Information gain measures how well an attribute separates the data into pure subsets. It is calculated as the difference between entropy before and after the split.

Calculation

Formula:

\text{Information Gain} = \text{Entropy}_{\text{before}} - \text{Weighted Entropy}_{\text{after}}

Formula for Weighted Entropy:

\text{Weighted Entropy}_{\text{after}} = \sum_{i} \left(\frac{N_i}{N}\right) \text{Entropy}_i

where $\frac{N_i}{N}$ is the proportion of samples in subset $i$ , and Entropy $\text{Entropy}_i$ is the entropy of subset $i$

Example:
- Sex Attribute: Information gain = 0.151
- Cholesterol Attribute: Information gain = 0.48x`

Decision Tree Example Using Python

Here's how to create and visualize a decision tree using Python and scikit-learn.

Code Example

import pandas as pd
from sklearn.tree import DecisionTreeClassifier, plot_tree
import matplotlib.pyplot as plt

# Sample dataset
data = {
    'Cholesterol': ['Normal', 'High', 'Normal', 'High', 'Normal', 'High', 'Normal', 'Normal', 'High', 'High', 'Normal', 'High', 'Normal', 'High'],
    'Sex': ['Male', 'Female', 'Female', 'Male', 'Female', 'Male', 'Female', 'Male', 'Male', 'Female', 'Female', 'Male', 'Male', 'Female'],
    'Drug': ['A', 'B', 'A', 'A', 'B', 'B', 'A', 'B', 'B', 'B', 'A', 'A', 'B', 'B']
}
df = pd.DataFrame(data)

# Convert categorical features to numeric
df['Cholesterol'] = df['Cholesterol'].map({'Normal': 0, 'High': 1})
df['Sex'] = df['Sex'].map({'Male': 0, 'Female': 1})
df['Drug'] = df['Drug'].map({'A': 0, 'B': 1})

# Features and target
X = df[['Cholesterol', 'Sex']]
y = df['Drug']

# Initialize and fit the model
clf = DecisionTreeClassifier(criterion='entropy')
clf.fit(X, y)

# y_pred = clf.predit(x_test)

# Plot the decision tree
plt.figure(figsize=(12,8))
plot_tree(clf, feature_names=['Cholesterol', 'Sex'], class_names=['Drug A', 'Drug B'], filled=True)
plt.title('Decision Tree')
plt.show()

Explanation

Dataset Creation: A sample dataset is created and converted into a DataFrame.
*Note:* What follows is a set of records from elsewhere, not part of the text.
(* ===== verification/Worker.v ===== *)
(** The [Worker], [Lease] and [Event] entities
    (src/app/domain/entities/worker.py, lease.py, event.py).

    A worker object holds its [Node] object and, while busy, the [Job] object it
    runs.  A method that mutates the running job mutates that nested object; the
    methods that finish a job also clear the worker's reference to it, and
    callers keep theirs, so those methods return the job object they mutated. *)
From S2P Require Import Prelude Values Job Node.
Local Open Scope Z_scope.

Definition WORKER_HEARTBEAT_TIMEOUT : timedelta := minutes 1.

Record worker := mkWorker {
  w_id : WorkerId;
  w_node : node;
  w_status : WorkerStatus;
  w_managed_by : WorkerManagement;
  w_running_job : option job;
  w_last_seen_at : datetime;
}.

#[global] Instance worker_eq_dec : EqDecision worker.
Proof. solve_decision. Defined.

Definition set_worker_status (s : WorkerStatus) (w : worker) : worker :=
  mkWorker (w_id w) (w_node w) s (w_managed_by w) (w_running_job w) (w_last_seen_at w).
Definition set_managed_by (m : WorkerManagement) (w : worker) : worker :=
  mkWorker (w_id w) (w_node w) (w_status w) m (w_running_job w) (w_last_seen_at w).
Definition set_running_job (j : option job) (w : worker) : worker :=
  mkWorker (w_id w) (w_node w) (w_status w) (w_managed_by w) j (w_last_seen_at w).
Definition set_worker_last_seen_at (t : datetime) (w : worker) : worker :=
  mkWorker (w_id w) (w_node w) (w_status w) (w_managed_by w) (w_running_job w) t.

Abbreviation workerM := (stM worker exn).

(** [Worker.tenant_id]: the tenant of its node. *)
Definition w_tenant_id (w : worker) : TenantId := n_tenant_id (w_node w).

Module Worker.
(** [Worker(id=..., node=..., managed_by=...)] *)
Definition new (id : WorkerId) (n : node) (managed_by : WorkerManagement) (now : datetime)
    : worker :=
  mkWorker id n STARTING managed_by None now.

Definition heartbeat (now : datetime) (w : worker) : worker :=
  let w := set_worker_last_seen_at now w in
  if bool_decide (w_status w = OFFLINE) && bool_decide (w_running_job w = None)
  then set_worker_status IDLE w else w.

Definition is_alive (now : datetime) (w : worker) : bool :=
  now - w_last_seen_at w <=? WORKER_HEARTBEAT_TIMEOUT.

Definition belongs_to (t : TenantId) (w : worker) : bool := bool_decide (w_tenant_id w = t).

Definition ready (w : worker) : worker := set_worker_status IDLE w.

Definition recover (w : worker) : worker := set_worker_status IDLE (set_running_job None w).

Definition is_idle (w : worker) : bool := bool_decide (w_status w = IDLE).

Definition is_offline (w : worker) : bool := bool_decide (w_status w = OFFLINE).

Definition accept (j : job) : workerM unit :=
  w ← getS;
  if negb (is_idle w) then raise (ValueError "Worker is not accepting jobs.") else
  if negb (bool_decide (j_assigned_node_id j = Some (n_id (w_node w))))
  then raise (ValueError "Job is assigned to another node.") else
  modify (set_running_job (Some j)) ;;
  modify (set_worker_status BUSY).

(** Run a method of the running job on the nested object, and return that
    object; [msg] is the error when there is none. *)
Definition on_running_job (msg : string) (m : jobM unit) : workerM job :=
  w ← getS;
  match w_running_job w with
  | None => raise (ValueError msg)
  | Some j =>
      let '(j', r) := m j in
      modify (set_running_job (Some j')) ;;
      match r with
      | inl e => raise e
      | inr _ => mret j'
      end
  end.

Definition start (now : datetime) : workerM job :=
  on_running_job "No assigned job." (Job.start now).

(** Clear the reference and go idle, handing back the finished job. *)
Definition finish (m : jobM unit) : workerM job :=
  j ← on_running_job "No running job." m;
  modify (set_running_job None) ;;
  modify (set_worker_status IDLE) ;;
  mret j.

Definition complete (exit_code : option Z) (now : datetime) : workerM job :=
  finish (Job.complete exit_code now).

Definition fail (exit_code : option Z) (now : datetime) : workerM job :=
  finish (Job.fail exit_code now).

Definition cancel_job (exit_code : option Z) (now : datetime) : workerM job :=
  finish (Job.confirm_cancelled exit_code now).

Definition drain (w : worker) : worker := set_worker_status DRAINING w.

Definition offline (w : worker) : worker := set_worker_status OFFLINE w.

(** An idle worker runs nothing. *)
Definition wf (w : worker) : Prop := w_status w = IDLE → w_running_job w = None.

Lemma heartbeat_wf now w : wf w → wf (heartbeat now w).
Proof.
  unfold wf, heartbeat. cbn. intros Hw. do 2 (case_bool_decide; cbn; try done).
Qed.

Lemma heartbeat_fields now w :
  w_id (heartbeat now w) = w_id w ∧ w_node (heartbeat now w) = w_node w ∧
  w_running_job (heartbeat now w) = w_running_job w.
Proof. unfold heartbeat. by destruct (_ && _). Qed.

Lemma recover_wf w : wf (recover w).
Proof. done. Qed.

Lemma accept_spec j w :
  accept j w =
    if is_idle w then
      if bool_decide (j_assigned_node_id j = Some (n_id (w_node w)))
      then (set_worker_status BUSY (set_running_job (Some j) w), inr tt)
      else (w, inl (ValueError "Job is assigned to another node."))
    else (w, inl (ValueError "Worker is not accepting jobs.")).
Proof. unfold accept. stM_unfold. destruct (is_idle w); [|done]. cbn. by case_bool_decide. Qed.

Lemma finish_spec m w :
  finish m w =
    match w_running_job w with
    | None => (w, inl (ValueError "No running job."))
    | Some j =>
        match m j with
        | (j', inl e) => (set_running_job (Some j') w, inl e)
        | (j', inr _) => (recover w, inr j')
        end
    end.
Proof.
  unfold finish, on_running_job. stM_unfold. destruct (w_running_job w) as [j|]; [|done].
  by destruct (m j) as [j' [e|[]]].
Qed.

Lemma start_spec now w :
  start now w =
    match w_running_job w with
    | None => (w, inl (ValueError "No assigned job."))
    | Some j =>
        match Job.start now j with
        | (j', inl e) => (set_running_job (Some j') w, inl e)
        | (j', inr _) => (set_running_job (Some j') w, inr j')
        end
    end.
Proof.
  unfold start, on_running_job. stM_unfold. destruct (w_running_job w) as [j|]; [|done].
  by destruct (Job.start now j) as [j' [e|[]]].
Qed.
End Worker.

(** * Leases *)

Definition DEFAULT_LEASE_DURATION : timedelta := seconds 30.

Record lease := mkLease {
  l_id : LeaseId;
  l_worker_id : WorkerId;
  l_job_id : JobId;
  l_tenant_id : TenantId;
  l_acquired_at : datetime;
  l_expires_at : datetime;
}.

#[global] Instance lease_eq_dec : EqDecision lease.
Proof. solve_decision. Defined.

Definition set_expires_at (t : datetime) (l : lease) : lease :=
  mkLease (l_id l) (l_worker_id l) (l_job_id l) (l_tenant_id l) (l_acquired_at l) t.

Module Lease.
Definition create (id : LeaseId) (w : WorkerId) (j : JobId) (t : TenantId)
    (duration : timedelta) (now : datetime) : lease :=
  mkLease id w j t now (now + duration).

Definition is_expired (now : datetime) (l : lease) : bool := l_expires_at l <=? now.

Definition renew (duration : timedelta) (now : datetime) (l : lease) : lease :=
  set_expires_at (now + duration) l.
End Lease.

(** * Events *)

Record event := mkEvent {
  e_id : EventId;
  e_aggregate_id : JobId;      (* [str(job.id)] *)
  e_aggregate_type : string;
  e_event_type : string;
  e_tenant_id : TenantId;
  e_occurred_at : datetime;
  e_payload : gmap string string;
}.

#[global] Instance event_eq_dec : EqDecision event.
Proof. solve_decision. Defined.
Lemma wp_worker_get_by_node_id m t Q R d n :
  loadable d →
  (∀ o dr k, (n ≤ k)%nat →
     match o with
     | Some r => ∃ w, db_workers d !! w = Some r ∧ r_node_id r = m ∧ r_tenant_id r = t
     | None => ∀ w r, db_workers d !! w = Some r → r_node_id r = m → r_tenant_id r ≠ t
     end → Q (o ≫= hydrate d dr) (mkWorld d k)) →
  wp (WorkerRepository.get_by_node_id m t) Q R (mkWorld d n).
Proof.
  intros Hd HQ. unfold WorkerRepository.get_by_node_id. wp_step. apply wp_fetchone.
  intros o k Ho Hk. apply wp_worker_load; [done|]. intros dr k' Hk'. apply HQ; [lia|].
  destruct o as [r|].
  - apply list_elem_of_filter in Ho as [[? ?] [w ?]%elem_of_rows]. eauto.
  - intros w r Hr Hm Ht. eapply (not_elem_of_nil r). rewrite <- Ho.
    apply list_elem_of_filter. split; [done|]. apply elem_of_rows. eauto.
Qed.

Lemma wp_worker_list Q R d n :
  loadable d → integrity d →
  (∀ l ws k, l ≡ₚ rows (db_workers d) →
     Forall2 (λ r w, ∃ dr, hydrate d dr r = Some w) l ws → (n ≤ k)%nat → Q ws (mkWorld d k)) →
  wp WorkerRepository.list_across_tenants Q R (mkWorld d n).
Proof.
  intros Hd Hint HQ. unfold WorkerRepository.list_across_tenants. wp_step.
  apply wp_select_rows. intros l k Hl Hk. specialize (HQ l).
  assert (∀ ws k, Forall2 (λ r w, ∃ dr, hydrate d dr r = Some w) l ws → (n ≤ k)%nat →
    Q ws (mkWorld d k)) as HQ' by auto. clear HQ.
  assert (∀ r, r ∈ l → ∃ w, db_workers d !! w = Some r) as Hin.
  { intros r Hr. rewrite Hl in Hr. by apply elem_of_rows in Hr. }
  clear Hl. revert Q HQ' k Hk.
  induction l as [|r l IH]; intros Q HQ k Hk; [apply wp_ret, HQ; [constructor|done]|].
  cbn. wp_step. apply wp_worker_to_entity; [done|]. intros dr k' Hk'. wp_step.
  destruct (Hin r) as [w Hw]; [left|].
  destruct (int_workers d Hint w r Hw) as (_ & _ & (x & Hx & _)%fk_node_spec & _).
  apply IH; [intros; apply Hin; by right| |lia]. intros ws k'' Hws Hk''. apply wp_ret.
  unfold hydrate at 1. rewrite Hx. cbn. apply HQ; [|done]. constructor; [|done].
  exists dr. unfold hydrate. by rewrite Hx.
Qed.
Lemma update_key_ok d i k k' n :
  keys_integrity d → keys_unseen n d → db_keys d !! i = Some k → same_key k k' → (revoked k → revoked k') →
  let d' := set_keys (<[i := k']> (db_keys d)) d in
  keys_integrity d' ∧ keys_unseen n d' ∧ keys_evolve d d' ∧ (provenance d → provenance d').
Proof using.
  intros Hi Hu Hk Hs Hr d'. pose proof (update_key_step d i k k' Hk Hs Hr) as Ho.
  split_and!; [by apply Ho|by eapply keys_unseen_others|apply Ho|apply Ho].
Qed.

(** So does adding a key under an unused identifier. *)
Lemma insert_key_ok d k n :
  keys_integrity d → keys_unseen n d → db_keys d !! k_id k = None →
  (∀ i k0, db_keys d !! i = Some k0 → k_key_hash k0 ≠ k_key_hash k) →
  k_tenant_id k ∈ db_tenants d →
  (∀ p, k_issued_by k = Some p → k_scopes k = ∅ ∧
     ∃ kp, db_keys d !! p = Some kp ∧ k_tenant_id kp = k_tenant_id k ∧ KEYS_MANAGE ∈ k_scopes kp) →
  (∀ m, (n ≤ m)%nat → k_id k ≠ mkApiKeyId (uuid4 m) ∧ k_key_hash k ≠ sha256_hex (token_urlsafe m)) →
  let d' := set_keys (<[k_id k := k]> (db_keys d)) d in
  keys_integrity d' ∧ keys_unseen n d' ∧ keys_evolve d d' ∧ (provenance d → provenance d').
Proof.
  intros [Hid Hh Ht Hp] Hu Hfree Hhash Hten Hiss Hnew d'.
  assert (∀ q kq, db_keys d !! q = Some kq → (<[k_id k:=k]> (db_keys d)) !! q = Some kq) as Hmono.
  { intros q kq Hq. rewrite lookup_insert_ne; [done|]. intros <-. congruence. }
  split_and!.
  - split; cbn.
    + intros i k0. rewrite lookup_insert. case_decide; [naive_solver|]. apply Hid.
    + intros i k0 i' k0'. rewrite !lookup_insert. repeat case_decide; try naive_solver.
    + intros i k0. rewrite lookup_insert. case_decide; [naive_solver|]. apply Ht.
    + intros i k0 p. rewrite lookup_insert.
      case_decide; [intros [= <-] Hq; destruct (Hiss p Hq) as (_ & kp & ? & ? & ?); eauto|].
      intros Hk0 Hq. destruct (Hp i k0 p Hk0 Hq) as (kp & ? & ?). eauto.
  - intros m Hm. destruct (Hu m Hm) as [Hn Hne]. destruct (Hnew m Hm) as [Hi Hk]. split; cbn.
    + by rewrite lookup_insert_ne.
    + intros i k0. rewrite lookup_insert. case_decide; [naive_solver|]. apply Hne.
  - intros i k0 Hk0. exists k0. split_and!; [by apply Hmono|reflexivity|done].
  - intros Hpr i k0 p. cbn. rewrite lookup_insert. case_decide.
    + intros [= <-] Hq. destruct (Hiss p Hq) as (? & kp & ? & ? & ?). eauto 10.
    + intros Hk0 Hq. destruct (Hpr i k0 p Hk0 Hq) as (? & kp & ? & ? & ?). eauto 10.
Qed.
(* ===== verification/AgentRun.v ===== *)
(** What the standalone agent guarantees, whatever it meets: how long it pauses,
    when it reports and what, and what stops it. *)
From S2P Require Import Prelude Values Job Float64 FloatOrder RateLimiter Execution ApiKey Worker Db Prog Http Agent.
From Stdlib Require Import Floats.SpecFloat.
Local Open Scope Z_scope.

(** * Pauses *)

Lemma val_mul_one V : val_mul V one = V.
Proof. unfold val_mul. rewrite one_pow. by apply Z.div_mul. Qed.

(** A part of an interval. *)
Lemma part_bounds w r :
  reading w → canon r → fval r < one → canon (fmul w r) ∧ 0 <= fval (fmul w r) <= fval w.
Proof.
  intros [Hw Hwf] Hr Hr1. pose proof (fval_nonneg w). pose proof (fval_nonneg r). pose proof one_pos.
  pose proof (fmul_val w r Hw Hr Hwf ltac:(lia)) as Hm. split; [apply Hm|]. split; [apply fval_nonneg|].
  eapply rounds_le_canon; [exact Hm|done|apply Z.div_pos; [nia|done]|].
  rewrite <- (val_mul_one (fval w)) at 2. apply val_mul_mono; lia.
Qed.

Lemma sub_zero_val x : reading x → reading (fsub x fzero) ∧ fval (fsub x fzero) = fval x.
Proof.
  intros [Hx Hxf]. pose proof (fval_nonneg x).
  destruct (fsub_val x fzero Hx ltac:(done) Hxf ltac:(done)) as [Hc Hv]. change (fval fzero) with 0 in Hv.
  rewrite Z.sub_0_r, fval_exact in Hv by done. pose proof (fval_bound x Hx). rewrite Z.min_l in Hv by done.
  split; [split; [done|lia]|done].
Qed.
Feature Encoding: Categorical features are mapped to numeric values.

Model Training: A DecisionTreeClassifier is initialized with entropy as the criterion and fitted to the data.

Visualization: The plot_tree function visualizes the trained decision tree.

Conclusion

The attribute with the highest information gain is chosen for splitting the data. In this case, cholesterol has a higher information gain than sex, making it a better choice for the initial split.

This process is repeated for each branch of the tree until the data in each node is sufficiently pure.